For the word "updatePromise", return each line of the data in which it occurs.

[SUPPLIED DATA — start]

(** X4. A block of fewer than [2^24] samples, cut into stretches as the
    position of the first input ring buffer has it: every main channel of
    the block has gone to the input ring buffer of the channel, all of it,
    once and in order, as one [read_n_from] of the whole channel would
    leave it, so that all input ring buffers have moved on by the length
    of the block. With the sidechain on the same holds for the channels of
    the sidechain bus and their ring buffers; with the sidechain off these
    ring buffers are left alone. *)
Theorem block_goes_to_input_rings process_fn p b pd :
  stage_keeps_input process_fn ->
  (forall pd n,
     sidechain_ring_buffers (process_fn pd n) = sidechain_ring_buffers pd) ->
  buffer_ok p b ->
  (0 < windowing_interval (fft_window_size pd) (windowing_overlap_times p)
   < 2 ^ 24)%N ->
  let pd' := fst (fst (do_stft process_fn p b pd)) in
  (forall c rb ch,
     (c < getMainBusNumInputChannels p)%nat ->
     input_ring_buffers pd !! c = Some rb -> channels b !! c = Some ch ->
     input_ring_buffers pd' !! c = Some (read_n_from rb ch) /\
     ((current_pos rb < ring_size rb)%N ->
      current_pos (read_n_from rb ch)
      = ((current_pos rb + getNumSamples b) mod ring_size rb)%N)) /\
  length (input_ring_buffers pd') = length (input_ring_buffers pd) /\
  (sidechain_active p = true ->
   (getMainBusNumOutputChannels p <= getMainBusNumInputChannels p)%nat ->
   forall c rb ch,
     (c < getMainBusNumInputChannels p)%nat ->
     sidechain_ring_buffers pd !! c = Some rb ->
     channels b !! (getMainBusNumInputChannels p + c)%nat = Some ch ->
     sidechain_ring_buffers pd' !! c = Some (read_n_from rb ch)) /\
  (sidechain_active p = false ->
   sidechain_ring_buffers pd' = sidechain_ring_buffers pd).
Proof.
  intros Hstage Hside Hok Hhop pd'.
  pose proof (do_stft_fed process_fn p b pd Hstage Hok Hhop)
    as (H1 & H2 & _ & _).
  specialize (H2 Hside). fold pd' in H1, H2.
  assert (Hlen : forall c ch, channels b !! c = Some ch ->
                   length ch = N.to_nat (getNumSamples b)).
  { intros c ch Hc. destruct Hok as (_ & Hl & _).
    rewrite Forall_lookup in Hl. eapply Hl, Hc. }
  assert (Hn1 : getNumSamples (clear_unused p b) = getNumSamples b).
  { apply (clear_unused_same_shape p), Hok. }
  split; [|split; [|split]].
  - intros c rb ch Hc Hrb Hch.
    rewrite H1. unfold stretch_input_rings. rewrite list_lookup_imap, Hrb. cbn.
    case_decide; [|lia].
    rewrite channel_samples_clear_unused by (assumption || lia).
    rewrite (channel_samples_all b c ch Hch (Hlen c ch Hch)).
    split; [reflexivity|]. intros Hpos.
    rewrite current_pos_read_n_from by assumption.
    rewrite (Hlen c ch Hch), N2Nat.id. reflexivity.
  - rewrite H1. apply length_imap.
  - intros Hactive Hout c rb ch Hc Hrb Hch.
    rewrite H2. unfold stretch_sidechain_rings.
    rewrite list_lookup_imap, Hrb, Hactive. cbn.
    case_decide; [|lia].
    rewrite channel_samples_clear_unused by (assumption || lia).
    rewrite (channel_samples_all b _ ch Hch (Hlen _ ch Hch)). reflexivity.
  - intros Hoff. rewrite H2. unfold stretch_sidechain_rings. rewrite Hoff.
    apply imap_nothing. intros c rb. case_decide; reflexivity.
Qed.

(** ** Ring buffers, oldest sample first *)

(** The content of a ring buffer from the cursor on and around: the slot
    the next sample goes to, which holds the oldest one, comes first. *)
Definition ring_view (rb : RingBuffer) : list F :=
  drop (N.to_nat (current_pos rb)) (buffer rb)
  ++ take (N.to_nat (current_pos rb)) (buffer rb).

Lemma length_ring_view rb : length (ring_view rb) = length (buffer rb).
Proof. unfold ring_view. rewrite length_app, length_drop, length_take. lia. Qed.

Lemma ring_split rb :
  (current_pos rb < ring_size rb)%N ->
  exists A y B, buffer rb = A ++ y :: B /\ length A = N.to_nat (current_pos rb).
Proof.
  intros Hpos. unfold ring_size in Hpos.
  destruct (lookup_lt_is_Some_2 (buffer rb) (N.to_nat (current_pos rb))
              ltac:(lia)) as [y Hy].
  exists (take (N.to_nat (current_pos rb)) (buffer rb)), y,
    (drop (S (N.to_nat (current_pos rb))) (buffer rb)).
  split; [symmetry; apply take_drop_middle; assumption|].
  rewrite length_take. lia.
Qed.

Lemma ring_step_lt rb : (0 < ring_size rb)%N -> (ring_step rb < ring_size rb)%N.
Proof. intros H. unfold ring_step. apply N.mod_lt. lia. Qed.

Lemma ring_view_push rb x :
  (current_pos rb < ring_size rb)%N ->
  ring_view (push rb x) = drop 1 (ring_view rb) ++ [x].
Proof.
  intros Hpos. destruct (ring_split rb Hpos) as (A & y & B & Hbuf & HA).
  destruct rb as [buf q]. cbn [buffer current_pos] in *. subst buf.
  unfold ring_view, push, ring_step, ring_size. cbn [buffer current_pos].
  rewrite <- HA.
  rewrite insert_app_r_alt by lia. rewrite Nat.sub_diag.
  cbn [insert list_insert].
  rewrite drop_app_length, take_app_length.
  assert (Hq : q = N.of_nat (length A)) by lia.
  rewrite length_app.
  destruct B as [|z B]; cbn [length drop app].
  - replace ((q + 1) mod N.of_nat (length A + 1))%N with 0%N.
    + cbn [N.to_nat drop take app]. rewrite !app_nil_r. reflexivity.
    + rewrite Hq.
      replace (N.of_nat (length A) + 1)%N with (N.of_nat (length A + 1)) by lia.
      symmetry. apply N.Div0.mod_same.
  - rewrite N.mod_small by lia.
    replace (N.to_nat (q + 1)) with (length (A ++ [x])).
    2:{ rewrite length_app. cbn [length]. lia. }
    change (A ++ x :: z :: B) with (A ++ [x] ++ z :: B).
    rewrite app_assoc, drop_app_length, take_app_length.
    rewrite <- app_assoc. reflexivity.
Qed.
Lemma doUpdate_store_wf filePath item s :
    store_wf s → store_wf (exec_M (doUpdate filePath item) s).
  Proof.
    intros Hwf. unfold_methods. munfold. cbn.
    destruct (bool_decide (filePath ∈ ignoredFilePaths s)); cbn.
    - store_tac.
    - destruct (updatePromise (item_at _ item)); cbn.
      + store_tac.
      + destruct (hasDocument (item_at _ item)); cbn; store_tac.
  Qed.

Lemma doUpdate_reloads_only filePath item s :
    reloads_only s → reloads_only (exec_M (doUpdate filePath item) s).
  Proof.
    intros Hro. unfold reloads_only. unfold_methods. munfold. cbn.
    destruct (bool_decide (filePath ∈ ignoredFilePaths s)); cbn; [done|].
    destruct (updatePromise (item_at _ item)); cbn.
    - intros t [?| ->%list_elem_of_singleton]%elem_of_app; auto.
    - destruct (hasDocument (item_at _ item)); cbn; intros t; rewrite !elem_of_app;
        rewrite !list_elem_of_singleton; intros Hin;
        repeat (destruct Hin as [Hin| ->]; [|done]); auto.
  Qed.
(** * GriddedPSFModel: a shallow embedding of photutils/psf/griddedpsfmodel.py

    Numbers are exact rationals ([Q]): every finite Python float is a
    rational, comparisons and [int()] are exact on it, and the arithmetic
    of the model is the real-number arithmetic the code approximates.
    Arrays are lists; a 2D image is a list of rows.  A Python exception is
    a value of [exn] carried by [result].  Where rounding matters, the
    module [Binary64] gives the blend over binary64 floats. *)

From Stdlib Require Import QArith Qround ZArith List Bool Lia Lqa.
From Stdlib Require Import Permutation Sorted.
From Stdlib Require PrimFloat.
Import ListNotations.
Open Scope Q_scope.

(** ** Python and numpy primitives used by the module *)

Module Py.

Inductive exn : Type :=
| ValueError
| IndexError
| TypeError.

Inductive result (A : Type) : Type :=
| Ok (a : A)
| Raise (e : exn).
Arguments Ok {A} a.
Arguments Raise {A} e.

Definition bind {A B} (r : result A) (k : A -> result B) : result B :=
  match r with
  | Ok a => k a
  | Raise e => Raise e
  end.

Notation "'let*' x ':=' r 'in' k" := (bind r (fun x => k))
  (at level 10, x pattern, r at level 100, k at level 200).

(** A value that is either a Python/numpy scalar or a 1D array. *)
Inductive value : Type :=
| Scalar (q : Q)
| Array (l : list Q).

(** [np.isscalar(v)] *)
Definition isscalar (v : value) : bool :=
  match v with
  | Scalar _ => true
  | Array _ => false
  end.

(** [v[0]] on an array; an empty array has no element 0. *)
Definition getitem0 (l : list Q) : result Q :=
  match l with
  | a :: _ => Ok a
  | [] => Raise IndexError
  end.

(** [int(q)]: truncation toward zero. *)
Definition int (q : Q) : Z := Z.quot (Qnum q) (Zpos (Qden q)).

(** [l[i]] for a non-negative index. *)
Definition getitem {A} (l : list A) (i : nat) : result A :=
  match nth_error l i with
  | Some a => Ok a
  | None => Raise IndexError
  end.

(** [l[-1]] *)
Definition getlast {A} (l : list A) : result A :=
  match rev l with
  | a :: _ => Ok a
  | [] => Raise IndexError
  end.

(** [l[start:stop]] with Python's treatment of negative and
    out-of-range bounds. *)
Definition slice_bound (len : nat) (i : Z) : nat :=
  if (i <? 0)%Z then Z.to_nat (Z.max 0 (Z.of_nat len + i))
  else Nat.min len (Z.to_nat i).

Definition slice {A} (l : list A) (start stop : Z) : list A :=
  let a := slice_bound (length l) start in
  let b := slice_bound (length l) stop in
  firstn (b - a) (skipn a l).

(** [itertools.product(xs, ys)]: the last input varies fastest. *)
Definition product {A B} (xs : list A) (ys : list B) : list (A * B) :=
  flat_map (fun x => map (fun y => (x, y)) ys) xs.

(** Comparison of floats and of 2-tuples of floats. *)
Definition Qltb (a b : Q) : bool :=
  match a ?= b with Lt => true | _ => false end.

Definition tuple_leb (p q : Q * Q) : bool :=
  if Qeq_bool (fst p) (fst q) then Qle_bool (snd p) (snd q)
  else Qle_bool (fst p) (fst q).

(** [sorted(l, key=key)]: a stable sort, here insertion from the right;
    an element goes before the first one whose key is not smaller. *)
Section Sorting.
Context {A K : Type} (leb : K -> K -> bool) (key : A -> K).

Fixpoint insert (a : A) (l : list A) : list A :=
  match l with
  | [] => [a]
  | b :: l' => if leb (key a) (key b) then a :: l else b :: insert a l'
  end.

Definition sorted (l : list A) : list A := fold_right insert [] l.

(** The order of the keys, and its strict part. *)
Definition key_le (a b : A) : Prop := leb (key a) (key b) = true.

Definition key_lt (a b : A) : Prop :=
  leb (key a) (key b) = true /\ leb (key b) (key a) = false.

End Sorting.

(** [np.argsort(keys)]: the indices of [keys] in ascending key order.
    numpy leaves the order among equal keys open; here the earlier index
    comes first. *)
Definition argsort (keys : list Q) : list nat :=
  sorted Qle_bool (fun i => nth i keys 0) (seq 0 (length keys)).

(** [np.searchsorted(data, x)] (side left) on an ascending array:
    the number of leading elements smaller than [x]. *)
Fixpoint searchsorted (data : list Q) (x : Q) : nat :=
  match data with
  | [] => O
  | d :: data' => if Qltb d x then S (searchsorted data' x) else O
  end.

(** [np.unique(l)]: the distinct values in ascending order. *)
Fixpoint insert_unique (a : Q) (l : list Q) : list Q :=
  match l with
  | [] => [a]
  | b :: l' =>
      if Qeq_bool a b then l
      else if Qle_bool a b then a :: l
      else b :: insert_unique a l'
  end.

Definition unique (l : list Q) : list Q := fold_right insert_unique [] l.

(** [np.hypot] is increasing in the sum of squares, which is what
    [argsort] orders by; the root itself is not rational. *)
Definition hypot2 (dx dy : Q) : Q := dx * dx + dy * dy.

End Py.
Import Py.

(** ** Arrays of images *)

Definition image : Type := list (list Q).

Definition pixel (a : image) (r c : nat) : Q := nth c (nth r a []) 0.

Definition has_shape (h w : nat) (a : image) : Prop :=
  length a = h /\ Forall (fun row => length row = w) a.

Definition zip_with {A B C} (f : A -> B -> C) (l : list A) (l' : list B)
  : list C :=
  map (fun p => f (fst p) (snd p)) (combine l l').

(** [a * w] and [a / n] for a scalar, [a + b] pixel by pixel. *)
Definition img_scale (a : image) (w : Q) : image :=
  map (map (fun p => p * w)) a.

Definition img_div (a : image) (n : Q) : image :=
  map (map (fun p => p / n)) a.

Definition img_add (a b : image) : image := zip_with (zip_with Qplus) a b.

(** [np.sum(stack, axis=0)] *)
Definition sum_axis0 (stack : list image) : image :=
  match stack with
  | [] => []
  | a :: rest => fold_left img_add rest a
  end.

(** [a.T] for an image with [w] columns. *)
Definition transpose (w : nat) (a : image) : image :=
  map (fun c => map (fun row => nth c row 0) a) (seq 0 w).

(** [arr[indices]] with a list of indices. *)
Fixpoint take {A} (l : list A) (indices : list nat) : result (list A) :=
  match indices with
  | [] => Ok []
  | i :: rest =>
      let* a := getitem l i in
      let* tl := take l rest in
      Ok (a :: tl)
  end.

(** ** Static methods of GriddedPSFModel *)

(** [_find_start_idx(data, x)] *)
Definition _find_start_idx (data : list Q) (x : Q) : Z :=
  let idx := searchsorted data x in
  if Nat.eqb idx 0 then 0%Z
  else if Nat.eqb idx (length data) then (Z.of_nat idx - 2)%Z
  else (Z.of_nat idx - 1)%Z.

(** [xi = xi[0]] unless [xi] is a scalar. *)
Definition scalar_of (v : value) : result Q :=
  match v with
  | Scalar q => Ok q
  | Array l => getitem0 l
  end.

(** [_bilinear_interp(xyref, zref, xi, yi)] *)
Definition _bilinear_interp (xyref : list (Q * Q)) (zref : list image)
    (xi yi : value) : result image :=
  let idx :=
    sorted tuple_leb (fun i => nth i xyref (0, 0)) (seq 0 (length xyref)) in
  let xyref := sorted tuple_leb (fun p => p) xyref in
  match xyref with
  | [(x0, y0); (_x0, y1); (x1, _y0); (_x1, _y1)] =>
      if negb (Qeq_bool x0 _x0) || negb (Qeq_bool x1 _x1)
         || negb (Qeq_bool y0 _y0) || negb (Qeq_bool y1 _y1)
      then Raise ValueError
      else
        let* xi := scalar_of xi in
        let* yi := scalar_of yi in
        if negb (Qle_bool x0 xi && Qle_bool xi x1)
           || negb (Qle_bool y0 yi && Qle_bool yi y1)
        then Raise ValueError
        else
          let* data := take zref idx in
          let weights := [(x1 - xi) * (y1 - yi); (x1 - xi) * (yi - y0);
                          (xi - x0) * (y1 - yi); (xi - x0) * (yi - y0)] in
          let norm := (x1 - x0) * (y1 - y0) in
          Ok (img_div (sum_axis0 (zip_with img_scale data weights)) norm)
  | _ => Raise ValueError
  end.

[SUPPLIED DATA — finish]

▶ _WRITTEN ANSWER_
    - destruct (updatePromise (item_at _ item)); cbn.
    destruct (updatePromise (item_at _ item)); cbn.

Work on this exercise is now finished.